(Saved entries)
(** A number printed reads back, whatever was read before it. *)
Definition reads (ds : string) (x : Z) : Prop :=
  all_digits ds = true ∧
  ∀ acc rest, 0 <= acc → acc * 10 ^ Z.of_nat (String.length ds) + x <= MaxUint64 →
    parse_digits acc (ds +:+ rest) = parse_digits (acc * 10 ^ Z.of_nat (String.length ds) + x) rest ∧
    parseLoop acc (ds +:+ rest) = parseLoop (acc * 10 ^ Z.of_nat (String.length ds) + x) rest.

Lemma reads_nil : reads "" 0.
Proof. split; [done |]. intros acc rest _ _. cbn [String.length String.append]. by rewrite Z.mul_1_r, Z.add_0_r. Qed.

Lemma reads_snoc ds x d : reads ds x → (d < 10)%N → 0 <= x → reads (ds +:+ String (pretty_N_char d) "") (x * 10 + Z.of_N d).
Proof.
  intros [Hd Hr] Hlt Hx. split.
  - rewrite all_digits_app, Hd. cbn [all_digits]. by rewrite digit_char.
  - intros acc rest Ha Hm. rewrite str_length_app in *. cbn [String.length] in *.
    rewrite Nat2Z.inj_add, Z.pow_add_r in * by lia. change (10 ^ Z.of_nat 1) with 10 in *.
    assert (0 < 10 ^ Z.of_nat (String.length ds)) by (apply Z.pow_pos_nonneg; lia).
    destruct (Hr acc (String (pretty_N_char d) "" +:+ rest)) as [E1 E2]; [done | lia |].
    rewrite str_app_assoc, E1, E2. change (String (pretty_N_char d) "" +:+ rest) with (String (pretty_N_char d) rest).
    cbn [parse_digits parseLoop]. rewrite digit_char by done.
    set (v := acc * 10 ^ Z.of_nat (String.length ds) + x) in *. assert (v * 10 + Z.of_N d <= MaxUint64) by lia.
    rewrite (proj2 (Z.leb_le _ _)) by done. replace (acc * (10 ^ Z.of_nat (String.length ds) * 10) + (x * 10 + Z.of_N d)) with (v * 10 + Z.of_N d) by lia. done.
Qed.

Lemma pretty_go_reads x : ∀ s, ∃ ds, pretty_N_go x s = ds +:+ s ∧ reads ds (Z.of_N x).
Proof.
  induction (N.lt_wf_0 x) as [x _ IH]. intros s. destruct (decide (x = 0)%N) as [-> | Hx].
  - exists ""%string. split; [apply pretty_N_go_0 | apply reads_nil].
  - rewrite pretty_N_go_step by lia. destruct (IH (x / 10)%N ltac:(apply N.div_lt; lia) (String (pretty_N_char (x mod 10)) s)) as (ds & E & R).
    exists (ds +:+ String (pretty_N_char (x mod 10)) ""). split; [by rewrite E, str_app_assoc |].
    replace (Z.of_N x) with (Z.of_N (x / 10) * 10 + Z.of_N (x mod 10)) by (pose proof (N.div_mod x 10); lia).
    apply reads_snoc; [done | apply N.mod_lt; lia | lia].
Qed.

Lemma pretty_u64 x : is_u64 x → all_digits (pretty x) = true ∧ pretty x ≠ ""%string ∧ parse_uint (pretty x) = Some x ∧ parseLoop 0 (pretty x) = x.
Proof.
  intros Hx. destruct x as [| p | p]; [by vm_compute | | mlia].
  change (pretty (Z.pos p)) with (pretty_N_go (N.pos p) ""). destruct (pretty_go_reads (N.pos p) "") as (ds & E & Hd & R).
  rewrite E. destruct (R 0 ""%string) as [E1 E2]; [done | mlia |]. rewrite Z.mul_0_l, Z.add_0_l in *. change (Z.of_N (N.pos p)) with (Z.pos p) in *.
  rewrite app_empty in *. assert (Hne : ds ≠ ""%string) by (intros ->; discriminate E1).
  split; [done | split; [done | split; [| by rewrite E2]]]. unfold parse_uint. by destruct ds.
Qed.

(** ** Queries *)
Fixpoint all_ascii (f : ascii → bool) (l : list ascii) : bool := match l with [] => true | a :: l => f a && all_ascii f l end.
Definition ascii_all (f : ascii → bool) : bool := all_ascii f (map ascii_of_nat (seq 0 256)).

Lemma ascii_all_spec f : ascii_all f = true → ∀ a, f a = true.
Proof.
  unfold ascii_all. intros H a.
  assert (Hin : ∀ l, all_ascii f l = true → ∀ b, b ∈ l → f b = true).
  { induction l as [| x l IH]; cbn; [by intros _ b ?%elem_of_nil |]. intros [? ?]%andb_true_iff b [-> | ?]%elem_of_cons; auto. }
  apply (Hin _ H). apply list_elem_of_In, in_map_iff. exists (nat_of_ascii a). split; [apply ascii_nat_embedding |].
  apply in_seq. pose proof (nat_ascii_bounded a). lia.
Qed.

(** One byte escaped. *)
Definition escaped (a : ascii) : string := QueryEscape (String a "").

Lemma QueryEscape_cons a s : QueryEscape (String a s) = escaped a +:+ QueryEscape s.
Proof. unfold escaped. cbn [QueryEscape]. destruct (unreserved a); [done |]. by destruct (Ascii.eqb a " "). Qed.

Definition safe_byte (a : ascii) : bool := negb (elem (String a "") ["&"; ";"; "="; "?"; "/"]).
Fixpoint safe (s : string) : bool := match s with EmptyString => true | String a s => safe_byte a && safe s end.

Lemma safe_app s t : safe (s +:+ t) = safe s && safe t.
Proof. induction s as [| a s IH]; [done |]. change (String a s +:+ t) with (String a (s +:+ t)). cbn [safe]. by rewrite IH, andb_assoc. Qed.

Lemma escaped_safe a : safe (escaped a) = true.
Proof. apply (ascii_all_spec (λ a, safe (escaped a))). vm_compute. reflexivity. Qed.

Lemma QueryEscape_safe s : safe (QueryEscape s) = true.
Proof. induction s as [| a s IH]; [done |]. by rewrite QueryEscape_cons, safe_app, escaped_safe. Qed.

Lemma safe_without c s : safe_byte c = false → safe s = true → contains c s = false.
Proof.
  intros Hc. induction s as [| a s IH]; [done |]. cbn [safe contains]. intros [Ha Hs]%andb_true_iff. rewrite IH by done.
  destruct (Ascii.eqb_spec a c) as [-> |]; [by rewrite Hc in Ha | done].
Qed.

(** The three shapes of an escaped byte, and what each reads back as. *)
Definition escaped_ok (a : ascii) : bool :=
  match escaped a with
  | String b EmptyString => negb (Ascii.eqb b "%") && Ascii.eqb (if Ascii.eqb b "+" then " " else b)%char a
  | String p (String h (String l EmptyString)) =>
      Ascii.eqb p "%" && match hex_digit h, hex_digit l with Some x, Some y => Ascii.eqb (ascii_of_N (16 * x + y)) a | _, _ => false end
  | _ => false
  end.

Lemma escaped_all a : escaped_ok a = true.
Proof. apply ascii_all_spec. vm_compute. reflexivity. Qed.

Lemma unescape_escaped a s : query_unescape (escaped a +:+ s) = String a <$> query_unescape s.
Proof.
  pose proof (escaped_all a) as H. unfold escaped_ok in H. destruct (escaped a) as [| b [| h [| l []]]]; try done.
  - apply andb_true_iff in H as [Hp Hb%Ascii.eqb_eq]. apply negb_true_iff in Hp.
    change (String b "" +:+ s) with (String b s). cbn [query_unescape]. rewrite Hp. by rewrite Hb.
  - apply andb_true_iff in H as [Hp H]. change (String b (String h (String l "")) +:+ s) with (String b (String h (String l s))).
    cbn [query_unescape]. rewrite Hp. destruct (hex_digit h); [| done]. destruct (hex_digit l); [| done]. by apply Ascii.eqb_eq in H as ->.
Qed.

Lemma unescape_escape s : query_unescape (QueryEscape s) = Some s.
Proof. induction s as [| a s IH]; [done |]. by rewrite QueryEscape_cons, unescape_escaped, IH. Qed.

Lemma contains_app c s t : contains c (s +:+ t) = contains c s || contains c t.
Proof. induction s as [| a s IH]; [done |]. change (String a s +:+ t) with (String a (s +:+ t)). cbn [contains]. by rewrite IH, orb_assoc. Qed.

Lemma cut_at c s t : contains c s = false → cut c (s +:+ String c t) = (s, t, true).
Proof.
  induction s as [| a s IH]; cbn [contains]; intros H.
  - change ("" +:+ String c t) with (String c t). cbn [cut]. by rewrite Ascii.eqb_refl.
  - apply orb_false_iff in H as [Ha Hs]. change (String a s +:+ String c t) with (String a (s +:+ String c t)). cbn [cut]. by rewrite Ha, IH.
Qed.

(** A pair encoded is the only value its query has. *)
Lemma encodePair_read k v : k ≠ ""%string → values_get (parse_query (encodePair k v)) k = v.
Proof.
  intros Hk. unfold encodePair, parse_query. set (m := QueryEscape k +:+ "=" +:+ QueryEscape v).
  assert (Hm : ∀ c, safe_byte c = false → c ≠ "="%char → contains c m = false).
  { intros c Hc Hne. unfold m. rewrite !contains_app, (safe_without c (QueryEscape k)), (safe_without c (QueryEscape v)) by (done || apply QueryEscape_safe). cbn [contains].
    by rewrite (proj2 (Ascii.eqb_neq "=" c)) by congruence. }
  rewrite split_on_none by by apply Hm. cbn [omap list_omap].
  assert (E : query_pair m = Some (k, v)).
  { unfold query_pair. rewrite Hm by done. destruct (m =s "") eqn:Em.
    - apply String.eqb_eq in Em. unfold m in Em. exfalso. apply (f_equal String.length) in Em. rewrite !str_length_app in Em. cbn in Em. lia.
    - unfold m. change ("=" +:+ QueryEscape v) with (String "=" (QueryEscape v)). rewrite cut_at by (apply safe_without; [done | apply QueryEscape_safe]).
      by rewrite !unescape_escape. }
  change (Z.of_nat (length [m]) <=? max_query_params) with true. cbn. rewrite E. cbn. by rewrite String.eqb_refl.
Qed.

(** Base64 with padding reads back. *)
Lemma StdDecode_encode s : StdDecodeString (b64_encode false true s) = Some s.
Proof.
  unfold StdDecodeString. destruct (encode_padding false s) as (p & E & _ & _ & Hp).
  rewrite E, skip_plain, Hp, <- E by apply encode_plain. apply std_decode_encode.
Qed.

(** ** One request, alone *)
Section Served.
Context (ord : MapOrder) (sha512_256 : string → string).
Context (marshal : json → string) (unmarshal : string → result error json).

(** No other caller's section comes between: each finds what the last left. *)
Fixpoint alone (n : Node) (t : list (sigT NResp)) : Prop :=
  match t with
  | [] => True
  | existT a r :: t =>
      match a return NResp a → Prop with
      | NLock f => λ r, r = n ∧ alone (f n) t
      | _ => λ _, alone n t
      end r
  end.

(** The status and the document of an answer. *)
Fixpoint headOf (t : list (sigT NResp)) : option Z :=
  match t with [] => None | existT (NHead code) _ :: _ => Some code | _ :: t => headOf t end.
Fixpoint outOf (t : list (sigT NResp)) : option json :=
  match t with [] => None | existT (NOut v) _ :: _ => Some v | _ :: t => outOf t end.

Definition wrote (t : list (sigT NResp)) (code : Z) (v : json) : Prop := headOf t = Some code ∧ outOf t = Some v.

(** What the server hands its handler for a GET of the URL. *)
Definition received (base url token : string) : Http.Request :=
  let '(path, query, _) := cut "?" (str_drop (String.length base) url) in
  Http.mkRequest "GET" path query "" (Http.hset ∅ "X-Algo-API-Token" token) "" Http.noBody 0 true.

(** A call answered by the node: its document is one JSON carries unchanged
    and fits what the client reads. *)
Definition served (okJ : json → Prop) (base : string) (n : Node) (ev : sigT CResp) : Prop :=
  match ev with
  | existT (CGet url token) a =>
      ∃ turns t code v, runs (handle ord sha512_256 turns (received base url token)) t (Some true) ∧ alone n t ∧
        wrote t code v ∧ a = Answered code (marshal v) ∧ okJ v ∧ Z.of_nat (String.length (marshal v)) <= bodyLimit
  end.

(** A node that answers: not failing, not hanging, no path set to fail. *)
Record idle (n : Node) : Prop := {
  id_hang : fn_hang n = false;
  id_failing : fn_failing n = false;
  id_paths : ∀ p, default 0 (fn_pathStatus n !! p) = 0
}.

Definition hit (path : string) (n : Node) : Node :=
  n <| fn_hits ::= (λ m, <[path := default 0 (m !! path) + 1]> m) |>.

Ltac nrun H :=
  unfold message, writeJSON, readNode, nthen, nask in H; cbn [bind runs] in H;
  repeat (let r := fresh "r" in let t' := fresh "t'" in destruct H as (r & t' & -> & H); cbn [bind runs] in H).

▶ [Work task]: Scan the lines above for the word "bind", then copy each line that has it.

▶ [Solution below]:
  unfold message, writeJSON, readNode, nthen, nask in H; cbn [bind runs] in H;
  repeat (let r := fresh "r" in let t' := fresh "t'" in destruct H as (r & t' & -> & H); cbn [bind runs] in H).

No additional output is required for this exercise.